Work task: Starting at the line that has "rows were returned" and stopping after the line that has "opt_str_value (components.package_url updated))]", reproduce the listing below exactly; omit everything else.

Material to process:
====================

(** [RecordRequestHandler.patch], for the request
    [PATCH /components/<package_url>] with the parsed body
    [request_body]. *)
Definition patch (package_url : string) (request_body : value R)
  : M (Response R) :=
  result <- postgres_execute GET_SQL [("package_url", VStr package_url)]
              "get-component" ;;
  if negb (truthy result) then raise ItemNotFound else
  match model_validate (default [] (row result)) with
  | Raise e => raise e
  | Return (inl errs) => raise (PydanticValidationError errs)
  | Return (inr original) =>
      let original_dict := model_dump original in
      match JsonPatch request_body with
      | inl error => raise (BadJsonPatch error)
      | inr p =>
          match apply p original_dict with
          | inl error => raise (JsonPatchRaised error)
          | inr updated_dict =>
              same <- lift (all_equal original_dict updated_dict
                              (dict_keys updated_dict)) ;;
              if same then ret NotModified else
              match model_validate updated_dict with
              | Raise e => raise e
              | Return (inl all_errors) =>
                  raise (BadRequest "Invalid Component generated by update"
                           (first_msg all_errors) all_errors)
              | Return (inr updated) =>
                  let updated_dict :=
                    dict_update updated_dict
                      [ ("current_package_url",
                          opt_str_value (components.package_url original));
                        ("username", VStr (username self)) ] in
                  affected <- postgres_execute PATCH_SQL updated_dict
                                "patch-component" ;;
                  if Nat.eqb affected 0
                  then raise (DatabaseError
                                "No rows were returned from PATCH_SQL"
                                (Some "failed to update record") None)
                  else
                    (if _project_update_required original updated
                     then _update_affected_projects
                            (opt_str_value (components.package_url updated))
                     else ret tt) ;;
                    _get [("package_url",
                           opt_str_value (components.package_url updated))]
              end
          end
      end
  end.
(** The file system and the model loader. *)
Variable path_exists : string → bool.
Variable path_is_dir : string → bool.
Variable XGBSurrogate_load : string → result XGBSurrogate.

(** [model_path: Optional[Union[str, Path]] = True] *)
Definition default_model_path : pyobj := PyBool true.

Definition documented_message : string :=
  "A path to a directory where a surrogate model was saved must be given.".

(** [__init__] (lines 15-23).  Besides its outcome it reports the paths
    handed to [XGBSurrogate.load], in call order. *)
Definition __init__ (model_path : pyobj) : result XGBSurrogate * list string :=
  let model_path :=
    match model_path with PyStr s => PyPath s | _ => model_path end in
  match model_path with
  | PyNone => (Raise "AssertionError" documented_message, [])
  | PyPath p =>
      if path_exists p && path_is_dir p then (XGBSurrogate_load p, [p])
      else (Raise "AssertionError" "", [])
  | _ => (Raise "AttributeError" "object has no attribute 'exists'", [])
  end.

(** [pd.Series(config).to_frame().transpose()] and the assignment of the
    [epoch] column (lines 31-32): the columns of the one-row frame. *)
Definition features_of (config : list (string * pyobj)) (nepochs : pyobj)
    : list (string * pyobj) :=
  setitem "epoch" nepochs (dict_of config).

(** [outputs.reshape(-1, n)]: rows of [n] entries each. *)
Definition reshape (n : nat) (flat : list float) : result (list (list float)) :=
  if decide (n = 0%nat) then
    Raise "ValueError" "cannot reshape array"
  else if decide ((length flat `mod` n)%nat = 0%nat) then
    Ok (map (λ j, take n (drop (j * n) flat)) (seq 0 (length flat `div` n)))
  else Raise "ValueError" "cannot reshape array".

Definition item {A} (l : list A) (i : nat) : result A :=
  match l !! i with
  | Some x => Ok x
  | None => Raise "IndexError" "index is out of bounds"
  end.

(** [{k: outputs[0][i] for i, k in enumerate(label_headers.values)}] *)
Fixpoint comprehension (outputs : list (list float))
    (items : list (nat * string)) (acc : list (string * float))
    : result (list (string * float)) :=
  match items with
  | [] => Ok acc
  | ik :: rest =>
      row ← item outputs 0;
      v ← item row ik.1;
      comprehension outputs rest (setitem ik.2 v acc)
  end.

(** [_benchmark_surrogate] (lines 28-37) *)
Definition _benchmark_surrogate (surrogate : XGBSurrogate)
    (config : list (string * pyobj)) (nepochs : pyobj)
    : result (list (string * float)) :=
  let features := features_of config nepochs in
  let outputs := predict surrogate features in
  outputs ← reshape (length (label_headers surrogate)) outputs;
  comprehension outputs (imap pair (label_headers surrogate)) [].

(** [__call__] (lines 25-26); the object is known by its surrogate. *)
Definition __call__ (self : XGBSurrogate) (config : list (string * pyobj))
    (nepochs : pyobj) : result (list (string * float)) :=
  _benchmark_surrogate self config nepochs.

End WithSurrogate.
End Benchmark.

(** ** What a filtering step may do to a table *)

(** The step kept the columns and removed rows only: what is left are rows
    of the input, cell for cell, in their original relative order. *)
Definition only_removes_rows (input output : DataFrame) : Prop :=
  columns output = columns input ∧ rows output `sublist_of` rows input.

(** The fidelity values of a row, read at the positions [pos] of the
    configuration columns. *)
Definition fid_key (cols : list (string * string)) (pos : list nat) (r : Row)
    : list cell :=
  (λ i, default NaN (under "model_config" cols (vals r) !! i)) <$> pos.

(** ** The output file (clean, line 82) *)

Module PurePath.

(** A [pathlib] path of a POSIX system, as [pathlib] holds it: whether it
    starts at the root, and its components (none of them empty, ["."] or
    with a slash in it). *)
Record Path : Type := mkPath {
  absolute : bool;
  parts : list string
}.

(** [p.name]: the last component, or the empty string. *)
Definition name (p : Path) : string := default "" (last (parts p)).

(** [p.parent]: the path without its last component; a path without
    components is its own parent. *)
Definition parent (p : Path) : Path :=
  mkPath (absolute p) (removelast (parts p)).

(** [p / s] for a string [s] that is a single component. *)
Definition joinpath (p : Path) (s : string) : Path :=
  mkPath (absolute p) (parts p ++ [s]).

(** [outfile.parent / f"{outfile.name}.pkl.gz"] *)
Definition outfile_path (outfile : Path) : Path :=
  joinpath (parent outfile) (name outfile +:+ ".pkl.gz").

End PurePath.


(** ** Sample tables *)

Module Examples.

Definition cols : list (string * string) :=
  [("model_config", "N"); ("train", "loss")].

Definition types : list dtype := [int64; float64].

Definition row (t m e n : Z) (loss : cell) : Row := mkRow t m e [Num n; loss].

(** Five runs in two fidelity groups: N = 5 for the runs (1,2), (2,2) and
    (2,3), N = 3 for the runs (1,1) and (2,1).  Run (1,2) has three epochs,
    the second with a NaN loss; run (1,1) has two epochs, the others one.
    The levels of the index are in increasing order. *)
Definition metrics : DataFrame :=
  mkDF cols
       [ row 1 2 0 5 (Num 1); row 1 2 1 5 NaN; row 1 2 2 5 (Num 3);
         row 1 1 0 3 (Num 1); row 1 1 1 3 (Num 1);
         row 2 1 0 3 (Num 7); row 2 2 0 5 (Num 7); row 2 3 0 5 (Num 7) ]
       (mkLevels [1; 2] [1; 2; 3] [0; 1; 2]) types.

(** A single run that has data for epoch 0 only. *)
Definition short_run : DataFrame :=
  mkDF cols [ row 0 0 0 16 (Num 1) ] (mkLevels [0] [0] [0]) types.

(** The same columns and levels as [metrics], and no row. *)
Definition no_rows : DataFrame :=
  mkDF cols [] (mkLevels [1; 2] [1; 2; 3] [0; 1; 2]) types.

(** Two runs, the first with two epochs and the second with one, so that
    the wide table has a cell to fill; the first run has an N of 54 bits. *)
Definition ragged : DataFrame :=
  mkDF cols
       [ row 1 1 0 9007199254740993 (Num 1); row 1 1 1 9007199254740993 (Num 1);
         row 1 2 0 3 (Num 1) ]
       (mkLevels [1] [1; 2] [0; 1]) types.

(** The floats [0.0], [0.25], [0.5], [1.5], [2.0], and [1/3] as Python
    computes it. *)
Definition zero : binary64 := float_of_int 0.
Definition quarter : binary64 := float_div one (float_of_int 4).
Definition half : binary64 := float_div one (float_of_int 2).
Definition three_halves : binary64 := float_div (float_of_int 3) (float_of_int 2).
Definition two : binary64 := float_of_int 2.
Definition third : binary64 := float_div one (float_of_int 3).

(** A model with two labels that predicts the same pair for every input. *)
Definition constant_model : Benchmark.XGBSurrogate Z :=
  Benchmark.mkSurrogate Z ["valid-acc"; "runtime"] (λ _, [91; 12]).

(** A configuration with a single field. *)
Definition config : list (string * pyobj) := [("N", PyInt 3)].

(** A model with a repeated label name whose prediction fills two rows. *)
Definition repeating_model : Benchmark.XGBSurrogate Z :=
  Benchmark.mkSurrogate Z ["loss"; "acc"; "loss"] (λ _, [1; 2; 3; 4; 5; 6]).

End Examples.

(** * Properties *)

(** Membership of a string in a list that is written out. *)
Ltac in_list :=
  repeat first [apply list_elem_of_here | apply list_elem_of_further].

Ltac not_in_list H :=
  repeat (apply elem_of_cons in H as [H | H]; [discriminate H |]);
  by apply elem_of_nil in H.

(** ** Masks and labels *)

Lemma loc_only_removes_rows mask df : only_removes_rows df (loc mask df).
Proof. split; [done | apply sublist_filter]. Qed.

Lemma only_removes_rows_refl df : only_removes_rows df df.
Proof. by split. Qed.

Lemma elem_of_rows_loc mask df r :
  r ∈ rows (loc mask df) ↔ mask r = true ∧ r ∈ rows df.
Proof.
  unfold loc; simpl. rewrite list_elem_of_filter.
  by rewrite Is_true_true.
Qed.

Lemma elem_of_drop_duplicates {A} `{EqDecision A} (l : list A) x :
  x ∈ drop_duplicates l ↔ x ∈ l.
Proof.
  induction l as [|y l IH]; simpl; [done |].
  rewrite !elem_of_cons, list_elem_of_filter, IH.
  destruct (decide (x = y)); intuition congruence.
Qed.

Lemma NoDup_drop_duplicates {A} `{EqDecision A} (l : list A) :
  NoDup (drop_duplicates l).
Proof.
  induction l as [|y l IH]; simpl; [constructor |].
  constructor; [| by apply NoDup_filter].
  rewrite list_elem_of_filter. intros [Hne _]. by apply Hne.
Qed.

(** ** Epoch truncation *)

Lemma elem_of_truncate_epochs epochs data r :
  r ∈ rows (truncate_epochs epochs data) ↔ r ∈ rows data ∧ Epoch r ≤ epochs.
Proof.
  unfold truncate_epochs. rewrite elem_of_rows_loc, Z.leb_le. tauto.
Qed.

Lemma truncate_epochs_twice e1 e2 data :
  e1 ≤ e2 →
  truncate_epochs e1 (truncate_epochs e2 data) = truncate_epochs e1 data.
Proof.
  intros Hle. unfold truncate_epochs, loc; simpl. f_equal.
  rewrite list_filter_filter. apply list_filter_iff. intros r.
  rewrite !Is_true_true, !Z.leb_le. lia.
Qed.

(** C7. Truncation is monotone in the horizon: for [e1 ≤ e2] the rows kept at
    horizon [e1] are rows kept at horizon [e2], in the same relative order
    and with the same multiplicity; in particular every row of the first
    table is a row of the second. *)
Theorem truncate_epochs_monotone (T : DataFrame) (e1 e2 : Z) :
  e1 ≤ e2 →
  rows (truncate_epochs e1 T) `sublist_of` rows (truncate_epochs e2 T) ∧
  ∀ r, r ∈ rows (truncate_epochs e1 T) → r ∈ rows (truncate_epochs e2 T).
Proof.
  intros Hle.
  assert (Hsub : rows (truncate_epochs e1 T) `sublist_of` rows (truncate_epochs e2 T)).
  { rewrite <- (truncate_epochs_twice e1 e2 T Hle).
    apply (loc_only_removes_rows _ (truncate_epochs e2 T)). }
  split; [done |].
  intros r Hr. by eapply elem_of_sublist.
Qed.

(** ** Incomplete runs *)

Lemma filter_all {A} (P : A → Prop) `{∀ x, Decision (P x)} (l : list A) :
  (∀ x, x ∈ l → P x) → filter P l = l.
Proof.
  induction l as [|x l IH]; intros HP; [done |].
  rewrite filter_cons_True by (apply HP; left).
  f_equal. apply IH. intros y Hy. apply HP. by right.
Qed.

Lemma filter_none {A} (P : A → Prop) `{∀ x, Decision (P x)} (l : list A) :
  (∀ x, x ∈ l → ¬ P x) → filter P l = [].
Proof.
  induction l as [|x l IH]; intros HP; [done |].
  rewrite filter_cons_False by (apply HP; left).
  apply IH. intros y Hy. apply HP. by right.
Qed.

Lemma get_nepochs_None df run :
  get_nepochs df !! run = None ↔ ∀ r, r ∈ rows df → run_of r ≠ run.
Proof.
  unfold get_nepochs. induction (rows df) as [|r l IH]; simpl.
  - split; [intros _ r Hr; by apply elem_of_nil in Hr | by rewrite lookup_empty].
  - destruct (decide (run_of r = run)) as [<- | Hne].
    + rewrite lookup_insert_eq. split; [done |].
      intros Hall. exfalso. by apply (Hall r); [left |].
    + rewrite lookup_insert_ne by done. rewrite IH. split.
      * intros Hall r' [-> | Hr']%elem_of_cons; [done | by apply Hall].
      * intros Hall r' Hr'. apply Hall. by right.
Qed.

====================

Task response:
                                "No rows were returned from PATCH_SQL"
                                (Some "failed to update record") None)
                  else
                    (if _project_update_required original updated
                     then _update_affected_projects
                            (opt_str_value (components.package_url updated))
                     else ret tt) ;;
                    _get [("package_url",
                           opt_str_value (components.package_url updated))]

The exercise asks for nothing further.